Complexes of the types: cis-[PtI(2)(dptp)(2)] (1), cis-[PtI(2)(NH(3))(dptp)] (2), trans-[PtI(2)(dptp)(dmso)] (3) and trans-[PtI(2)(dbtp)(dmso)] (4), where dptp=5,7-diphenyl-1,2,4-triazolo[1,5-a]pyrimidine (dptp), dbtp=5,7-ditertbutyl-1,2,4-triazolo[1,5-a]pyrimidine have been synthesized and characterized by infrared and multinuclear magnetic resonance spectroscopic techniques ((1)H, (13)C, (15)N, (195)Pt). In (195)Pt NMR, the cis-diiodo complexes were observed between -2601 ppm and -3261 ppm, while the trans coordination compounds were found at higher field (ca. -4389 ppm). In all cases significant (15)N NMR shielding (92-95 ppm) were observed for N(3) atom indicating this nitrogen atom as a coordination site. The cis complexes have been assayed for antitumor activity in vitro against two human cell lines: A549 (non-small cell lung carcinoma) and T47D (breast cancer). The results indicate a moderate antiproliferative activity of (2) against human cancer lines.

Platinum(IV) coordination compounds containing 5-methyl-1,2,4-triazolo[1,5-a]pyrimidin-7(4H)-one as nonleaving ligand. Molecular and cytotoxicity in vitro characterization.

Novel platinum(IV) coordination compounds with 5-methyl-1,2,4-triazolo[1,5-a]pyrimidin-7(4H)-one (HmtpO): cis-trans-[PtCl(2)(OH)(2)(NH(3))(HmtpO)] (1), cis-trans-[PtCl(5)(HmtpO)][(CH(3))(2)NH(2)] (2) have been prepared and structurally characterized by spectroscopic methods ((1)H, IR and X-ray crystallography (2)). The X-ray results indicate that the local geometry around the platinum(IV) centre approximates a typical octahedral arrangement with nitrogen atom N3 of the HmtpO and three chloride atoms in equatorial positions. The remaining two axial positions are occupied by two chlorides. The preliminary assessment of antitumor properties of (1) was performed as an in vitro antiproliferative activity against HL-60 human acute promyelocytic leukemia and HCV29T bladder cancer. The cis-trans-[PtCl(2)(OH)(2)(NH(3))(HmtpO)] (1) exhibits higher cytotoxic activity against HL-60 (IC(50)=6.4 μM) than cisplatin.
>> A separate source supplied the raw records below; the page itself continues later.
(** [std::merge]: of equivalent elements those of the first range come first. *)
Fixpoint stable_merge less l1 : list V → list V :=
  fix go l2 :=
  match l1, l2 with
  | [], _ => l2
  | _, [] => l1
  | x :: l1', y :: l2' => if less y x then y :: go l2' else x :: stable_merge less l1' l2
  end.

(** [std::is_sorted], and [std::adjacent_find] having found nothing. *)
Fixpoint no_adjacent (bad : V → V → bool) l : bool :=
  match l with
  | x :: l' => match l' with y :: _ => negb (bad x y) | [] => true end && no_adjacent bad l'
  | [] => true
  end.
Definition is_sorted less l : bool := no_adjacent (λ x y, less y x) l.

(** [std::remove_if]: the elements before the position it returns. *)
Definition remove_if p l : list V := base.filter (λ x, p x = false) l.

(** [std::lexicographical_compare] *)
Fixpoint lexicographical_compare less l1 l2 : bool :=
  match l1, l2 with
  | _, [] => false
  | [], _ :: _ => true
  | x :: l1', y :: l2' =>
    if less x y then true else if less y x then false
    else lexicographical_compare less l1' l2'
  end.
End algorithms.

(** * Binary search *)

(** The elements before [n] satisfy [p], those from [n] on do not. *)
Definition splits {V} (p : V → bool) (l : list V) (n : nat) : Prop :=
  n ≤ length l ∧ (∀ i x, i < n → l !! i = Some x → p x = true) ∧
  (∀ i x, n ≤ i → l !! i = Some x → p x = false).

Section search.
Context {V : Type} (p : V → bool).
Implicit Types (l : list V).

Lemma bisect_spec fuel l first count n :
  count < fuel → first ≤ n ≤ first + count → first + count ≤ length l →
  (∀ i x, first ≤ i < n → l !! i = Some x → p x = true) →
  (∀ i x, n ≤ i < first + count → l !! i = Some x → p x = false) →
  bisect fuel p l first count = n.
Proof.
  revert first count. induction fuel as [|fuel IH]; intros first count Hf Hn Hl Hlo Hhi; [lia|].
  cbn [bisect]. cbv zeta. destruct (Nat.ltb_spec 0 count) as [Hc|Hc]; [|lia].
  assert (count / 2 < count) as H2 by (apply Nat.div_lt; lia).
  destruct (lookup_lt_is_Some_2 l (first + count / 2)) as [x Hx]; [lia|]. rewrite Hx.
  destruct (Nat.lt_ge_cases (first + count / 2) n) as [Hlt|Hge].
  - rewrite (Hlo (first + count / 2) x) by (done || lia).
    apply IH; [lia..| |]; intros i y Hi; [apply Hlo|apply Hhi]; lia.
  - rewrite (Hhi (first + count / 2) x) by (done || lia).
    apply IH; [lia..| |]; intros i y Hi; [apply Hlo|apply Hhi]; lia.
Qed.

(** The binary search finds the only position it can, also when more elements follow
    the range searched. *)
Lemma partition_point_splits l l' n :
  splits p l n → partition_point p (l ++ l') 0 (length l) = n.
Proof.
  intros (Hn&Hlo&Hhi). unfold partition_point. rewrite Nat.sub_0_r.
  apply bisect_spec; rewrite ?length_app; try lia; intros i x Hi;
    rewrite lookup_app_l by lia; [apply Hlo|apply Hhi]; lia.
Qed.

Lemma partition_point_whole l n : splits p l n → partition_point p l 0 (length l) = n.
Proof. intros H. rewrite <-(app_nil_r l) at 1. by apply partition_point_splits. Qed.

(** A range in which no element that satisfies [p] follows one that does not has a
    position that splits it. *)
Lemma splits_exists l :
  StronglySorted (λ x y, p y = true → p x = true) l → ∃ n, splits p l n.
Proof.
  induction 1 as [|x l Hl [n (Hn&Hlo&Hhi)] Hx].
  { exists 0. repeat split; [done|lia|done]. }
  rewrite Forall_forall in Hx. destruct (p x) eqn:E.
  - exists (S n). split; [simpl; lia|].
    split; intros [|i] y Hi; simpl; try lia; [by intros [= <-]|apply Hlo; lia|apply Hhi; lia].
  - exists 0. split; [lia|]. split; [lia|]. intros [|i] y _; simpl; [by intros [= <-]|].
    intros Hy. destruct (p y) eqn:Ey; [|done].
    symmetry. apply (Hx y); [by eapply list_elem_of_lookup_2|done].
Qed.

Lemma splits_unique l n m : splits p l n → splits p l m → n = m.
Proof.
  intros Hn Hm. rewrite <-(partition_point_whole _ _ Hn). by apply partition_point_whole.
Qed.
End search.

(** * Sorted ranges *)

Lemma sorted_app {V} (R : V → V → Prop) l1 l2 :
  StronglySorted R (l1 ++ l2) ↔
  StronglySorted R l1 ∧ StronglySorted R l2 ∧ ∀ x y, x ∈ l1 → y ∈ l2 → R x y.
Proof.
  induction l1 as [|x l1 IH]; simpl.
  - split; [intros; split_and!; [constructor|done|]; by intros ?? ?%not_elem_of_nil|naive_solver].
  - split.
    + intros [(Hl1&Hl2&Hx)%IH [Hx1 Hx2]%Forall_app]%StronglySorted_inv.
      split_and!; [by constructor|done|]. intros a b [->|Ha]%elem_of_cons Hb; [|by apply Hx].
      by eapply Forall_forall in Hx2.
    + intros ([Hl1 Hx1]%StronglySorted_inv&Hl2&Hx). constructor.
      * apply IH. split_and!; [done..|]. intros a b Ha. apply Hx. by right.
      * apply Forall_app. split; [done|]. apply Forall_forall. intros y. apply Hx. by left.
Qed.

Lemma sorted_lookup {V} (R : V → V → Prop) l i j x y :
  StronglySorted R l → i < j → l !! i = Some x → l !! j = Some y → R x y.
Proof.
  intros Hs. revert i j. induction Hs as [|z l Hl IH Hz]; intros [|i] [|j] Hij Hx Hy;
    simplify_eq/=; try lia.
  - rewrite Forall_forall in Hz. apply Hz. by eapply list_elem_of_lookup_2.
  - apply (IH i j); [lia|done..].
Qed.

Lemma sorted_filter {V} (R : V → V → Prop) (P : V → Prop) `{∀ x, Decision (P x)} l :
  StronglySorted R l → StronglySorted R (base.filter P l).
Proof.
  induction 1 as [|x l Hl IH Hx]; [constructor|]. rewrite filter_cons.
  case_decide; [|done]. constructor; [done|]. rewrite Forall_forall in Hx |- *.
  intros y [_ Hy]%list_elem_of_filter. by apply Hx.
Qed.

Section sorted.
Context {V : Type} (less : V → V → bool) `{!StrictWeakOrder less}.
Implicit Types (l : list V) (x y : V).

Lemma strictly_sorted_weakly l : strictly_sorted less l → weakly_sorted less l.
Proof.
  induction 1 as [|x l Hl IH Hx]; constructor; [done|].
  eapply Forall_impl; [exact Hx|]. intros y. apply less_asym.
Qed.

Lemma no_adjacent_sorted l :
  no_adjacent (λ x y, negb (less x y)) l = true ↔ strictly_sorted less l.
Proof.
  split.
  - intros H. apply Sorted_StronglySorted; [intros x y z; apply (less_trans less)|].
    induction l as [|x l IH]; [constructor|].
    simpl in H. apply andb_true_iff in H as [Hx Hl]. constructor; [by apply IH|].
    destruct l as [|y l]; constructor. by destruct (less x y).
  - induction 1 as [|x l Hl IH Hx]; [done|]. simpl. rewrite IH, andb_true_r.
    destruct Hx as [|y l Hy]; [done|]. by rewrite Hy.
Qed.

Lemma is_sorted_strict l : strictly_sorted less l → is_sorted less l = true.
Proof.
  unfold is_sorted. induction 1 as [|x l Hl IH Hx]; [done|]. simpl. rewrite IH, andb_true_r.
  destruct Hx as [|y l Hy]; [done|]. by rewrite (less_asym _ _ Hy).
Qed.

(** [q] picks the elements equivalent to some fixed one. *)
Class OneClass (q : V → bool) : Prop :=
  one_class : ∀ x y, q x = true → q y = equivalent less x y.

(** Two elements of which one is less are not both picked. *)
Lemma class_less q `{!OneClass q} x y : less x y = true → q y = true → q x = false.
Proof. intros Hxy Hy. rewrite (one_class y x Hy). by apply more_not_equivalent. Qed.

Lemma class_more q `{!OneClass q} x y : less x y = true → q x = true → q y = false.
Proof. intros Hxy Hx. rewrite (one_class x y Hx). by apply less_not_equivalent. Qed.

#[export] Instance equivalent_class x : OneClass (equivalent less x).
Proof.
  intros y z Hy. symmetry. rewrite (equivalent_proper _ y x); [done|].
  by rewrite equivalent_sym.
Qed.
(** A hint never changes what happens. *)
Lemma hint_irrelevant hint v l :
  well_sorted l → hint ≤ length l →
  FlatTree.emplace_hint_key_args key_of less hint (key_of v) v l =
  FlatTree.emplace_key_args key_of less (key_of v) v l.
Proof.
  intros Hs Hh. unfold FlatTree.emplace_hint_key_args.
  destruct (run_hint_not_late hint (key_of v) l Hh) as (b&Hb&Hlo).
  rewrite (bind_run _ _ _ _ _ Hb). destruct b; [|done]. specialize (Hlo eq_refl).
  rewrite (bind_run _ _ _ _ _ (run_beyond_at (key_of v) l hint Hh)).
  unfold FlatTree.unsafe_emplace. destruct (l !! hint) as [y|] eqn:Hy.
  - destruct (less (key_of v) (key_of y)) eqn:E1.
    + assert (splits (below (key_of v)) l hint) as Hsp.
      { apply hint_splits; [done..|]. intros z Hz. simplify_eq. by apply less_asym. }
      rewrite (run_emplace_key_args v l hint) by done.
      rewrite (bind_run _ _ _ _ _ (run_vector_emplace l hint v Hh)).
      assert (view (key_of v) l = None) as Hv by by rewrite (view_at _ l hint), Hy, E1.
      by rewrite Hv, insert_at_split.
    + rewrite (bind_run _ _ _ _ _ (run_deref _ _ _ Hy)).
      destruct (less (key_of y) (key_of v)) eqn:E2; simpl; [done|].
      assert (splits (below (key_of v)) l hint) as Hsp.
      { apply hint_splits; [done..|]. intros z Hz. by simplify_eq. }
      rewrite (run_emplace_key_args v l hint) by done.
      assert (view (key_of v) l = Some y) as Hv by by rewrite (view_at _ l hint), Hy, E1.
      by rewrite Hv, (ins_present v l y).
  - assert (splits (below (key_of v)) l hint) as Hsp.
    { apply hint_splits; [done..|]. intros z Hz. congruence. }
    rewrite (run_emplace_key_args v l hint) by done.
    rewrite (bind_run _ _ _ _ _ (run_vector_emplace l hint v Hh)).
    assert (view (key_of v) l = None) as Hv by by rewrite (view_at _ l hint), Hy.
    by rewrite Hv, insert_at_split.
Qed.

(** ** Inserting many elements *)

(** What [sort_and_unique] makes of a range. *)
Definition sorted_unique l : list V := unique (FlatTree.equal_comp key_of less) (stable_sort vless l).

Lemma sorted_unique_sorted l : well_sorted (sorted_unique l).
Proof. apply (unique_sorted vless), (stable_sort_sorted vless). Qed.

Lemma view_sorted_unique k l : view k (sorted_unique l) = view k l.
Proof.
  unfold view, sorted_unique.
  rewrite (find_unique vless (has_key k)) by apply (stable_sort_sorted vless).
  apply (find_stable_sort vless (has_key k)).
Qed.

Lemma elem_of_sorted_unique x l : x ∈ sorted_unique l → x ∈ l.
Proof.
  unfold sorted_unique. rewrite <-(stable_sort_Permutation vless l) at 2.
  destruct (stable_sort vless l) as [|y l']; [by intros ?%elem_of_nil|]. simpl.
  intros [->|Hx]%(unique_from_elem vless); [by left|by right].
Qed.

Lemma length_unique_from eq x l : length (unique_from eq x l) ≤ S (length l).
Proof.
  revert x. induction l as [|y l IH]; intros x; simpl; [lia|].
  destruct (eq x y); simpl; specialize (IH x) as H1; specialize (IH y) as H2; lia.
Qed.

Lemma length_sorted_unique l : length (sorted_unique l) ≤ length l.
Proof.
  unfold sorted_unique. rewrite <-(stable_sort_Permutation vless l) at 2.
  destruct (stable_sort vless l) as [|y l']; [done|]. apply length_unique_from.
Qed.

Lemma range_app (l l' : list V) : range (length l) (length (l ++ l')) (l ++ l') = l'.
Proof.
  unfold range. rewrite drop_app_length, length_app. apply take_ge. lia.
Qed.

Lemma run_sort_and_unique l l' :
  FlatTree.sort_and_unique key_of less (length l) (length (l ++ l')) (l ++ l') =
  Ok (tt, l ++ sorted_unique l').
Proof.
  unfold FlatTree.sort_and_unique.
  rewrite (bind_run _ _ _ tt (l ++ l')) by (apply run_valid_range; rewrite length_app; lia).
  rewrite (bind_run _ _ _ tt (l ++ stable_sort vless l')).
  2:{ unfold modify. do 2 f_equal. rewrite take_app_length, range_app, drop_ge by lia.
      by rewrite app_nil_r. }
  assert (length (stable_sort vless l') = length l') as Hlen
    by by rewrite (stable_sort_Permutation vless).
  assert (length (l ++ l') = length (l ++ stable_sort vless l')) as Hlen'
    by by rewrite !length_app, Hlen.
  rewrite Hlen'. unfold get at 1. unfold mbind at 1, M_bind at 1.
  rewrite range_app. fold (sorted_unique l'). rewrite take_app_length.
  set (u := sorted_unique l'). pose proof (length_sorted_unique l') as Hu. fold u in Hu.
  rewrite (bind_run _ _ _ tt (l ++ u ++ drop (length l + length u) (l ++ stable_sort vless l')))
    by done.
  unfold FlatTree.erase_range. erewrite bind_run.
  2:{ apply run_vector_erase; rewrite !length_app, ?length_drop, ?length_app, ?Hlen; lia. }
  unfold mret, M_ret. do 2 f_equal.
  rewrite app_assoc, (take_app_le (l ++ u)), take_ge by (rewrite length_app; lia).
  rewrite drop_ge; [by rewrite app_nil_r|].
  rewrite !length_app, length_drop, length_app, Hlen. lia.
Qed.

(** The new elements that are not among the old ones, in order of appearance. *)
Definition absent (l items : list V) : list V :=
  base.filter (λ x, is_none (view (key_of x) l) = true) items.

Lemma run_append_unique l acc x n :
  well_sorted l → splits (below (key_of x)) l n →
  FlatTree.append_unique key_of less 0 (length l) x (l ++ acc) =
  Ok ((n, is_none (view (key_of x) l)),
      l ++ acc ++ if is_none (view (key_of x) l) then [x] else []).
Proof.
  intros Hs Hn. unfold FlatTree.append_unique, FlatTree.lower_bound_in.
  rewrite (bind_run _ _ _ n (l ++ acc)).
  2:{ unfold mbind, M_bind, get, mret, M_ret. do 2 f_equal.
      apply (partition_point_splits (below (key_of x))). exact Hn. }
  rewrite (bind_run _ _ _ (is_none (view (key_of x) l)) (l ++ acc)).
  2:{ unfold FlatTree.absent_at. rewrite (view_at _ l n) by done.
      destruct (Nat.eqb_spec n (length l)) as [->|Hne]; [by rewrite lookup_ge_None_2|].
      destruct (lookup_lt_is_Some_2 l n) as [y Hy]; [pose proof (proj1 Hn); lia|].
      rewrite (bind_run _ _ _ y (l ++ acc)) by (apply run_deref; by apply lookup_app_l_Some).
      rewrite Hy. unfold mret, M_ret, FlatTree.value_compare. by destruct (less _ _). }
  destruct (is_none _); [|by rewrite app_nil_r].
  unfold FlatTree.emplace_back, modify, mbind, M_bind, mret, M_ret. by rewrite app_assoc.
Qed.

Lemma run_append_all l items acc pos :
  well_sorted l → pos ≤ length l →
  (∀ y x, y ∈ take pos l → x ∈ acc → vless y x = true) →
  ∃ pos', FlatTree.append_all key_of less (length l) items pos (l ++ acc) =
          Ok (pos', l ++ acc ++ absent l items) ∧ pos' ≤ length l ∧
          ∀ y x, y ∈ take pos' l → x ∈ acc ++ absent l items → vless y x = true.
Proof.
  intros Hs. revert acc pos. induction items as [|x items IH]; intros acc pos Hp Hlt.
  { exists pos. unfold absent. rewrite filter_nil, app_nil_r. done. }
  destruct (below_splits (key_of x) l Hs) as [n Hn]. cbn [FlatTree.append_all].
  rewrite (bind_run _ _ _ _ _ (run_append_unique l acc x n Hs Hn)). cbn [fst snd].
  unfold absent. rewrite filter_cons. destruct (is_none (view (key_of x) l)) eqn:E.
  - rewrite decide_True by done. destruct (IH (acc ++ [x]) (Nat.min pos n)) as (pos'&Hr&Hp'&Hlt').
    { lia. }
    { intros y z Hy [Hz|Hz]%elem_of_app.
      - apply Hlt; [|done]. rewrite <-take_take in Hy. eapply elem_of_take in Hy as (i&Hi&?).
        apply elem_of_take. exists i. split; [|lia]. by apply lookup_take_Some in Hi as [? ?].
      - apply list_elem_of_singleton in Hz as ->. apply elem_of_take in Hy as (i&Hi&?).
        apply (proj1 (proj2 Hn) i y); [lia|done]. }
    exists pos'. rewrite Hr. rewrite <-!(app_assoc _ [x]). split; [done|]. split; [done|].
    intros y z Hy. rewrite <-(app_assoc acc [x]) in Hlt'. by apply Hlt'.
  - rewrite decide_False by done. rewrite app_nil_r. by apply IH.
Qed.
Strategies for overcoming tropical disease by ruthenium complexes with purine analog: Application against Leishmania spp. and Trypanosoma cruzi

Tropical diseases currently constitute a major health problem and thus a challenge in the field of drug discovery. The current treatments show serious disadvantages due to cost, toxicity, long therapy duration and resistance, and the use of metal complexes as chemotherapeutic agents against these ailments appears to be a very attractive alternative. Herein, we describe three newly synthesized ruthenium complexes with a bioactive molecule, the purine analogue 5,6,7-trimethyl-1,2,4-triazolo[1,5-a]pyrimidine (tmtp): cis,fac-[RuCl2(dmso)3(tmtp)] (1), mer-[RuCl3(dmso)(H2O)(tmtp)]·2H2O (2) and fac,cis-[RuCl3(H2O)(tmtp)2] (3). Their structures were characterized using X-ray and spectroscopic methods (IR, NMR or EPR). The stability of the synthesized complexes 1-3 in various buffered solutions (pH=3-7.4) was monitored using conventional and stopped-flow techniques. The in vitro antiproliferative activity of all ruthenium complexes against promastigote forms of Leishmania spp. (L. infantum, L. braziliensis, and L. donovani) and epimastigote forms of Trypanosoma cruzi was investigated. Notably, the results showed that the activity of 1 against L. brasiliensis was more than three-fold higher than that of glucantime, and 1 showed no appreciable toxicity towards J774.2 macrophages. Additionally, 2 displayed even 141-fold lower toxicity against host cells than glucantime, demonstrating significantly higher selectivity than the reference drug. Therefore, 1 and 2 appear to be excellent candidates for further development as potential drugs for the effective treatment of leishmaniasis and Chagas disease. All novel complexes were also shown to be potent inhibitors of Fe-SOD in the studied species, while their effects on human CuZn-SOD were very low.